── Data for processing ──

(** [s.find_first_not_of(" \r\n\t", pos)] and [s.find_last_not_of(" \r\n\t")] *)
Definition find_first_not_of (s : bytes) (pos : Z) : Z :=
  if size s <? pos then npos
  else match first_not_blank (drop (Z.to_nat pos) s) with
       | Some p => pos + Z.of_nat p
       | None => npos
       end.
Definition find_last_not_of (s : bytes) : Z :=
  match first_not_blank (reverse s) with
  | Some p => size s - 1 - Z.of_nat p
  | None => npos
  end.

(** [s.substr(pos, count)] *)
Definition substr (s : bytes) (pos count : Z) : outcome bytes :=
  if size s <? pos then Throw (OutOfRange [Str "basic_string::substr"])
  else Val (take (Z.to_nat (Z.min count (size s - pos))) (drop (Z.to_nat pos) s)).

(** [boost::format("%1%\n%2%\n%3%")] *)
Definition newline : bytes := [Byte.x0a].
Definition three_lines (a b c : bytes) : bytes := a ++ newline ++ b ++ newline ++ c.

(** ** [splitPEMChain] *)

Definition chain_error (msg : message) : exn := MoCOCrWException msg.

(** An iteration from the begin marker on. *)
Definition splitPEMChain_element (pemChain beginMarker endMarker : bytes)
    (nextBeginPos index : Z) (pemList : list bytes) :
    outcome (Z * Z * list bytes + list bytes) :=
  let encodedPemBeginPos :=
    find_first_not_of pemChain (to_size_t (nextBeginPos + size beginMarker)) in
  let nextEndPos := find endMarker pemChain encodedPemBeginPos in
  if nextEndPos =? npos then
    Throw (chain_error [Str "PEM chain invalid. Element "; Num index; Str " has no end marker"])
  else
    let? encodedPem := substr pemChain encodedPemBeginPos
                         (to_size_t (nextEndPos - encodedPemBeginPos)) in
    let lastNonWhitespace := find_last_not_of encodedPem in
    if lastNonWhitespace =? npos then
      Throw (chain_error [Str "PEM chain invalid. Element "; Num index;
                          Str " appears to be empty"])
    else
      let encodedPem := take (Z.to_nat (lastNonWhitespace + 1)) encodedPem in
      let certificatePem := three_lines beginMarker encodedPem endMarker in
      Val (inl (to_size_t (nextEndPos + size endMarker), to_size_t (index + 1),
                pemList ++ [certificatePem])).
(* ===== verification/Padding.v ===== *)
(** * RSA padding modes: [src/src/padding_mode.cpp], [src/src/mococrw/padding_mode.h]

    A padding mode checks the size of a message against the key and configures the
    EVP_PKEY_CTX that OpenSSL encrypts or signs with. *)

From S2P Require Import Prelude CheckCall Util SymmetricCrypto OpenSSLWrap Hash Bio Key.

Inductive RSAPaddingMode := PAD_NONE | PAD_PKCS1 | PAD_PSS | PAD_OAEP.

(** ** The OpenSSL functions *)

(** [malloc] gives the bytes it allocated. *)
Class RsaCtxAPI {bio : BioAPI} {evp : EvpCipherAPI} {md : EvpMdAPI} {pkey : EvpPkeyAPI bio evp} := {
  SSL_EVP_PKEY_CTX_set_rsa_padding (pad : RSAPaddingMode) (c : EVP_PKEY_CTX) : Z * EVP_PKEY_CTX;
  SSL_EVP_PKEY_CTX_set_signature_md (m : EVP_MD) (c : EVP_PKEY_CTX) : Z * EVP_PKEY_CTX;
  SSL_EVP_PKEY_CTX_set_rsa_pss_saltlen (len : Z) (c : EVP_PKEY_CTX) : Z * EVP_PKEY_CTX;
  SSL_EVP_PKEY_CTX_set_rsa_mgf1_md (m : EVP_MD) (c : EVP_PKEY_CTX) : Z * EVP_PKEY_CTX;
  SSL_EVP_PKEY_CTX_set_rsa_oaep_md (m : EVP_MD) (c : EVP_PKEY_CTX) : Z * EVP_PKEY_CTX;
  SSL_EVP_PKEY_CTX_set_rsa_oaep_label (label : bytes) (len : Z) (c : EVP_PKEY_CTX) :
    Z * EVP_PKEY_CTX;
  SSL_OPENSSL_malloc (num : Z) : option bytes;
}.
Arguments RsaCtxAPI {bio evp} md pkey.

Section Padding.
Context {bio : BioAPI} {evp : EvpCipherAPI} {md : EvpMdAPI} {pkey : EvpPkeyAPI bio evp}.
Context {api : RsaCtxAPI md pkey}.

Definition _EVP_PKEY_CTX_set_rsa_padding (pad : RSAPaddingMode) (ctx : EVP_PKEY_CTX) :=
  run_pure (OpensslCallIsPositive (ret (SSL_EVP_PKEY_CTX_set_rsa_padding pad ctx))).
Definition _EVP_PKEY_CTX_set_signature_md (m : EVP_MD) (ctx : EVP_PKEY_CTX) :=
  run_pure (OpensslCallIsPositive (ret (SSL_EVP_PKEY_CTX_set_signature_md m ctx))).
Definition _EVP_PKEY_CTX_set_rsa_pss_saltlen (len : Z) (ctx : EVP_PKEY_CTX) :=
  run_pure (OpensslCallIsPositive (ret (SSL_EVP_PKEY_CTX_set_rsa_pss_saltlen len ctx))).
Definition _EVP_PKEY_CTX_set_rsa_mgf1_md (m : EVP_MD) (ctx : EVP_PKEY_CTX) :=
  run_pure (OpensslCallIsPositive (ret (SSL_EVP_PKEY_CTX_set_rsa_mgf1_md m ctx))).
Definition _EVP_PKEY_CTX_set_rsa_oaep_md (m : EVP_MD) (ctx : EVP_PKEY_CTX) :=
  run_pure (OpensslCallIsPositive (ret (SSL_EVP_PKEY_CTX_set_rsa_oaep_md m ctx))).
Definition _EVP_PKEY_CTX_set_rsa_oaep_label (label : bytes) (len : Z) (ctx : EVP_PKEY_CTX) :=
  run_pure (OpensslCallIsNonNegative (ret (SSL_EVP_PKEY_CTX_set_rsa_oaep_label label len ctx))).

Definition _OPENSSL_malloc (num : Z) : outcome bytes :=
  run_pure (OpensslCallPtr (ret (SSL_OPENSSL_malloc num))).

(** [catch (const OpenSSLException &e) { throw MoCOCrWException(e.what()); }] *)
Definition as_mococrw {A} (o : outcome A) : outcome A :=
  match o with Throw (OpenSSLException w) => Throw (MoCOCrWException w) | _ => o end.

(** ** The interfaces *)

Class RSAEncryptionPadding (P : Type) := {
  checkMessageSize : P → EVP_PKEY → Z → outcome bool;
  prepareEncryption : P → EVP_PKEY_CTX → outcome EVP_PKEY_CTX;
}.

Class RSASignaturePadding (P : Type) := {
  prepareSignature : P → EVP_PKEY_CTX → DigestTypes → outcome EVP_PKEY_CTX;
}.

Class MaskGenerationFunction (G : Type) := {
  prepareMask : G → EVP_PKEY_CTX → outcome EVP_PKEY_CTX;
}.

(** [std::shared_ptr<MaskGenerationFunction>] *)
Record AnyMgf := mkMgf {
  mgf_type : Type;
  mgf_impl : MaskGenerationFunction mgf_type;
  mgf_obj : mgf_type;
}.
Definition any_prepare (g : AnyMgf) : EVP_PKEY_CTX → outcome EVP_PKEY_CTX :=
  @prepareMask _ (mgf_impl g) (mgf_obj g).

(** [messageSize * 8 <= static_cast<size_t>(remainingSize)] and its condition. *)
Definition fits (remainingSize messageSize : Z) : bool :=
  (0 <? remainingSize) && (to_size_t (messageSize * 8) <=? to_size_t remainingSize).

(** ** [NoPadding] *)

Inductive NoPadding := noPadding.

Definition NoPadding_checkMessageSize (_ : NoPadding) (key : EVP_PKEY) (messageSize : Z) :
    outcome bool :=
  let keySizeInBit := to_size_t (getKeySize key) in
  Val (to_size_t (messageSize * 8) =? keySizeInBit).

Definition NoPadding_prepare (_ : NoPadding) (ctx : EVP_PKEY_CTX) : outcome EVP_PKEY_CTX :=
  _EVP_PKEY_CTX_set_rsa_padding PAD_NONE ctx.

#[export] Instance NoPadding_encryption : RSAEncryptionPadding NoPadding := {
  checkMessageSize := NoPadding_checkMessageSize;
  prepareEncryption := NoPadding_prepare;
}.

(** ** [PKCSPadding] *)

Inductive PKCSPadding := pkcsPadding.
Definition PKCS_MAX_SIZE_OVERHEAD : Z := 11.

Definition PKCSPadding_checkMessageSize (_ : PKCSPadding) (key : EVP_PKEY) (messageSize : Z) :
    outcome bool :=
  let remainingSize := getKeySize key - PKCS_MAX_SIZE_OVERHEAD * 8 in
  Val (fits remainingSize messageSize).

Definition PKCSPadding_prepare (_ : PKCSPadding) (ctx : EVP_PKEY_CTX) : outcome EVP_PKEY_CTX :=
  _EVP_PKEY_CTX_set_rsa_padding PAD_PKCS1 ctx.

Definition PKCSPadding_prepareSignature (_ : PKCSPadding) (ctx : EVP_PKEY_CTX)
    (hashFunction : DigestTypes) : outcome EVP_PKEY_CTX :=
  let? ctx := _EVP_PKEY_CTX_set_rsa_padding PAD_PKCS1 ctx in
  let? m := _getMDPtrFromDigestType hashFunction in
  _EVP_PKEY_CTX_set_signature_md m ctx.

#[export] Instance PKCSPadding_encryption : RSAEncryptionPadding PKCSPadding := {
  checkMessageSize := PKCSPadding_checkMessageSize;
  prepareEncryption := PKCSPadding_prepare;
}.
#[export] Instance PKCSPadding_signature : RSASignaturePadding PKCSPadding := {
  prepareSignature := PKCSPadding_prepareSignature;
}.

(** ** [MGF1] *)

Record MGF1 := mkMGF1 { g_hashFunction : DigestTypes }.

Definition MGF1_prepare (g : MGF1) (ctx : EVP_PKEY_CTX) : outcome EVP_PKEY_CTX :=
  let? m := _getMDPtrFromDigestType (g_hashFunction g) in
  _EVP_PKEY_CTX_set_rsa_mgf1_md m ctx.

#[export] Instance MGF1_mask : MaskGenerationFunction MGF1 := { prepareMask := MGF1_prepare }.

Definition any_mgf1 (hashFunction : DigestTypes) : AnyMgf :=
  mkMgf MGF1 MGF1_mask (mkMGF1 hashFunction).

(** ** [PSSPadding] *)

Record PSSPadding := mkPSS {
  s_maskGenerationFunction : option AnyMgf;
  s_saltLength : option Z;
}.

(** [int saltLength = Hash::getDigestSize(hashFunction)] *)
Definition PSSPadding_prepareSignature (p : PSSPadding) (ctx : EVP_PKEY_CTX)
    (hashFunction : DigestTypes) : outcome EVP_PKEY_CTX :=
  let? ctx := _EVP_PKEY_CTX_set_rsa_padding PAD_PSS ctx in
  let? m := _getMDPtrFromDigestType hashFunction in
  let? ctx := _EVP_PKEY_CTX_set_signature_md m ctx in
  let? saltLength := match s_saltLength p with
                     | Some n => Val n
                     | None => let? n := getDigestSize hashFunction in Val (to_int n)
                     end in
  let? ctx := _EVP_PKEY_CTX_set_rsa_pss_saltlen saltLength ctx in
  match s_maskGenerationFunction p with
  | Some g => any_prepare g ctx
  | None => MGF1_prepare (mkMGF1 hashFunction) ctx
  end.

#[export] Instance PSSPadding_signature : RSASignaturePadding PSSPadding := {
  prepareSignature := PSSPadding_prepareSignature;
}.

(** ** [OAEPPadding] *)

Record OAEPPadding := mkOAEP {
  o_hashFunction : DigestTypes;
  o_label : bytes;
  o_maskGenerationFunction : AnyMgf;
}.

Definition OAEPPadding_new (hashFunction : DigestTypes)
    (maskGenerationFunction : option AnyMgf) (label : bytes) : OAEPPadding :=
  mkOAEP hashFunction label
    (match maskGenerationFunction with Some g => g | None => any_mgf1 hashFunction end).

Definition OAEPPadding_checkMessageSize (p : OAEPPadding) (key : EVP_PKEY) (messageSize : Z) :
    outcome bool :=
  let? m := _getMDPtrFromDigestType (o_hashFunction p) in
  let remainingSize := getKeySize key - (2 * _EVP_MD_size m) * 8 - 2 * 8 in
  Val (fits remainingSize messageSize).

(** The label is copied into memory that the context then owns. *)
Definition OAEPPadding_prepare (p : OAEPPadding) (ctx : EVP_PKEY_CTX) : outcome EVP_PKEY_CTX :=
  as_mococrw
    (let? ctx := _EVP_PKEY_CTX_set_rsa_padding PAD_OAEP ctx in
     let? m := _getMDPtrFromDigestType (o_hashFunction p) in
     let? ctx := _EVP_PKEY_CTX_set_rsa_oaep_md m ctx in
     let? ctx := any_prepare (o_maskGenerationFunction p) ctx in
     match o_label p with
     | [] => Val ctx
     | _ =>
         let? label_copy := _OPENSSL_malloc (to_int (size (o_label p))) in
         let? label_copy := write_buffer label_copy (o_label p) in
         _EVP_PKEY_CTX_set_rsa_oaep_label label_copy (to_int (size (o_label p))) ctx
     end).

#[export] Instance OAEPPadding_encryption : RSAEncryptionPadding OAEPPadding := {
  checkMessageSize := OAEPPadding_checkMessageSize;
  prepareEncryption := OAEPPadding_prepare;
}.
End Padding.
Definition init_for (op : pkey_op) : EVP_PKEY_CTX → outcome EVP_PKEY_CTX :=
  match op with
  | OpSign => _EVP_PKEY_sign_init
  | OpVerify => _EVP_PKEY_verify_init
  | OpEncrypt => _EVP_PKEY_encrypt_init
  | OpDecrypt => _EVP_PKEY_decrypt_init
  end.

Lemma init_ok op c c' : init_for op c = Val c' →
  crypt c' = mkCrypt (cv_key (crypt c)) (Some op) (cv_config (crypt c)).
Proof.
  intros H. destruct op; apply positive_ok in H as (rv & H & Hrv);
    [by apply (encrypt_init_spec _ _ _ H)|by apply (decrypt_init_spec _ _ _ H)|
     by apply (sign_init_spec _ _ _ H)|by apply (verify_init_spec _ _ _ H)].
Qed.

Lemma ready_ok op f g key c : configures f g → ready (init_for op) f key = Val c →
  crypt c = mkCrypt key (Some op) (g default_config).
Proof.
  intros Hf H. unfold ready in H. outcomes H. apply CTX_new_ok in Ha. apply init_ok in Ha0.
  apply Hf in H. by rewrite H, Ha0, Ha.
Qed.

(** *** The two calls *)

(** A call that reports a length without a buffer and otherwise writes [data]. *)
Definition writes {S} (call : option bytes → Z → M S (Z * option bytes)) (P : bytes → Prop) :
    Prop :=
  (∀ s, wp (call None 0) s (λ r _, 0 ≤ r.1 ≤ 65536) (λ e _, e = OpenSSLException [ErrorQueue])) ∧
  (∀ buf s, wp (call (Some buf) (size buf)) s
     (λ r _, ∃ data buf', r = (size data, Some buf') ∧ write_buffer buf data = Val buf' ∧ P data)
     (λ e _, e = OpenSSLException [ErrorQueue])).

Lemma two_calls_spec {S} (call : option bytes → Z → M S (Z * option bytes)) P s :
  writes call P →
  wp (two_calls call) s (λ x _, P x) (λ e _, e = OpenSSLException [ErrorQueue]).
Proof.
  intros [Hnull Hbuf]. unfold two_calls. rewrite wp_bind.
  eapply wp_mono; [by apply Hnull| |done]. intros [n o] s' Hn. cbn [fst] in Hn. wp_simpl.
  rewrite to_int_id by (unfold INT_MIN, INT_MAX; lia).
  unfold _OPENSSL_malloc. rewrite run_pure_Ptr.
  destruct (SSL_OPENSSL_malloc n) as [buf|] eqn:Hm; [|done]. apply malloc_spec in Hm as <-.
  rewrite wp_bind. eapply wp_mono; [by apply Hbuf| |done].
  intros r s'' (data & buf' & -> & Hw & HP). wp_simpl. unfold vector_from.
  pose proof (size_write_buffer _ _ _ Hw) as Hs.
  unfold write_buffer in Hw. destruct (Z.leb_spec (size data) (size buf)); [|done].
  injection Hw as <-. destruct (Z.leb_spec (size data) (size (data ++ drop (length data) buf))); [|lia].
  unfold size at 1. rewrite Nat2Z.id, take_app_length. done.
Qed.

───

Your answer must be an exact transcription of the lines from the one containing "rewrite to_int_id by" through the last line of the records above, and nothing else.

  rewrite to_int_id by (unfold INT_MIN, INT_MAX; lia).
  unfold _OPENSSL_malloc. rewrite run_pure_Ptr.
  destruct (SSL_OPENSSL_malloc n) as [buf|] eqn:Hm; [|done]. apply malloc_spec in Hm as <-.
  rewrite wp_bind. eapply wp_mono; [by apply Hbuf| |done].
  intros r s'' (data & buf' & -> & Hw & HP). wp_simpl. unfold vector_from.
  pose proof (size_write_buffer _ _ _ Hw) as Hs.
  unfold write_buffer in Hw. destruct (Z.leb_spec (size data) (size buf)); [|done].
  injection Hw as <-. destruct (Z.leb_spec (size data) (size (data ++ drop (length data) buf))); [|lia].
  unfold size at 1. rewrite Nat2Z.id, take_app_length. done.
Qed.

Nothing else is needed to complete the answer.